Matrix metalloprotease-9 modulates microglial/macrophage responses in murine brain demyelination
摘要
Multiple sclerosis (MS) is a chronic autoimmune disorder, in which the immune system targets the protective myelin sheath surrounding axons in the brain, spinal cord and optic nerve, leading to demyelination and ultimately neurodegeneration. Promoting remyelination to delay or halt disease progression remains a major therapeutic challenge in MS research. Matrix metalloproteases (MMPs) have been implicated in the pathogenesis of MS. Elevated levels of MMP-9 have been detected in cerebrospinal fluid (CSF), serum and demyelinating lesions of MS patients, where MMP-9 contributes to myelin breakdown, epitope generation, and leukocyte infiltration.
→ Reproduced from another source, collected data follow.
(** The sub-actions of a tour step, in order: the preclicks, the wait for
    the element, the text insert, the callback, the postclicks. *)
Definition step_events (self : NavigatesGalaxy) (locate : string → web_element)
    (st : step) (i : nat) : list event :=
  flat_map (click_events self locate) (preclick st)
  ++ match element st with
     | Some element_str =>
         [NewWait (timeout_for self WAIT_TYPES.JOB_COMPLETION); ReadClock;
          SizzlePresent element_str]
     | None => []
     end
  ++ match textinsert st, element st with
     | Some text, Some element_str => [SendKeys (locate element_str) text]
     | _, _ => []
     end
  ++ [HandleStep st i]
  ++ flat_map (click_events self locate) (postclick st).

(** The sleep a title gets from [sleep_on_steps]. *)
Definition sleep_events (sleep_on_steps : gmap string Q) (title' : option string)
    : list event :=
  match sleep_on sleep_on_steps title' with
  | Some seconds => [Sleep seconds]
  | None => []
  end.

(** The calls of the callback in a list of events. *)
Definition handled (evs : list event) : list (step * nat) :=
  omap (λ ev, match ev with HandleStep st i => Some (st, i) | _ => None end) evs.

(** A step is skipped when its title is one of [skip_steps]. *)
Definition skipped (skip_steps : list string) (st : step) : Prop :=
  ∃ t, title st = Some t ∧ t ∈ skip_steps.

(** [emits P m]: whatever the fuel and the history, running [m] only adds
    events that satisfy [P] to the history. *)
Definition emits (P : event → Prop) {A} (m : M A) : Prop :=
  ∀ fuel h, ∃ evs, (m fuel h).2 = h ++ evs ∧ Forall P evs.

(** The events a tour click may produce, with the lengths of its waits and
    sleeps. *)
Definition click_event `{Env} (self : NavigatesGalaxy) (ev : event) : Prop :=
  match ev with
  | NewWait timeout => timeout = wait_length self WAIT_TYPES.JOB_COMPLETION
  | Sleep seconds =>
      seconds = RETRY_DURING_TRANSITIONS_SLEEP_DEFAULT ∨ seconds = poll_interval
  | ReadClock | SizzleClickable _ | Click _ => True
  | _ => False
  end.




(** The first part of [history_panel_wait_for_hid_visible]: from the hid
    to the selector of the item, through the contents of the history. *)
Definition resolve_item_selector `{Env} (self : NavigatesGalaxy) (hid : Z)
    (multi_history_panel : bool) : M selector :=
  let! current_history_id := current_history_id in
  wait_for_history_to_have_hid self current_history_id hid ;;;
  let! history_item := hid_to_history_item hid (Some current_history_id) in
  history_panel_item_component self (Some history_item) (Some hid) multi_history_panel.

(** The events of the three parts of a visibility wait: resolving the hid
    (requests to the API, the wait for the hid with its clock and sleeps,
    the look for the beta history), polling the selector [sel] with clicks
    on refresh in between, and reporting what is visible after a timeout. *)
Definition resolution_event (ev : event) : Prop :=
  match ev with
  | CurrentHistoryJson | ApiGet _ | NewWait _ | ReadClock | Sleep _ | IsBetaHistory => True
  | _ => False
  end.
In the in vivo experimental autoimmune encephalomyelitis and lysophosphatidylcholine (LPC) murine MS models, Mmp9−/− mice exhibited delayed resolution of disease symptoms, suggesting a role for MMP-9 in remyelination. In this study, we investigated the role of MMP-9 in demyelination and remyelination, using two complementary models: LPC-induced demyelination in ex vivo brain slices and cuprizone (CPZ)-induced demyelination in vivo. In LPC-treated slices, MMP-9 deficiency impaired remyelination via microglia/macrophage-mediated mechanisms. Consistently, Mmp9−/− mice displayed increased numbers of activated microglia/macrophages in the corpus callosum following CPZ intoxication, with modest persistence during remyelination compared to WT mice. Naïve Mmp9−/− microglia/macrophages also showed enhanced myelin debris phagocytosis compared to WT cells. However, MMP-9 deficiency had minimal impact on demyelination or remyelination in the CPZ model. Proteomic analysis of CSF revealed differential expression of inflammatory mediators, including decreased levels of CCL2 and CXCL9, whereas CCL20 was increased in Mmp9−/− CPZ-treated mice. Collectively, these findings indicate that MMP-9 does not directly regulate demyelination and remyelination in the CPZ-induced demyelination model, but increases microglial abundance, highlighting its indirect role in CNS demyelination.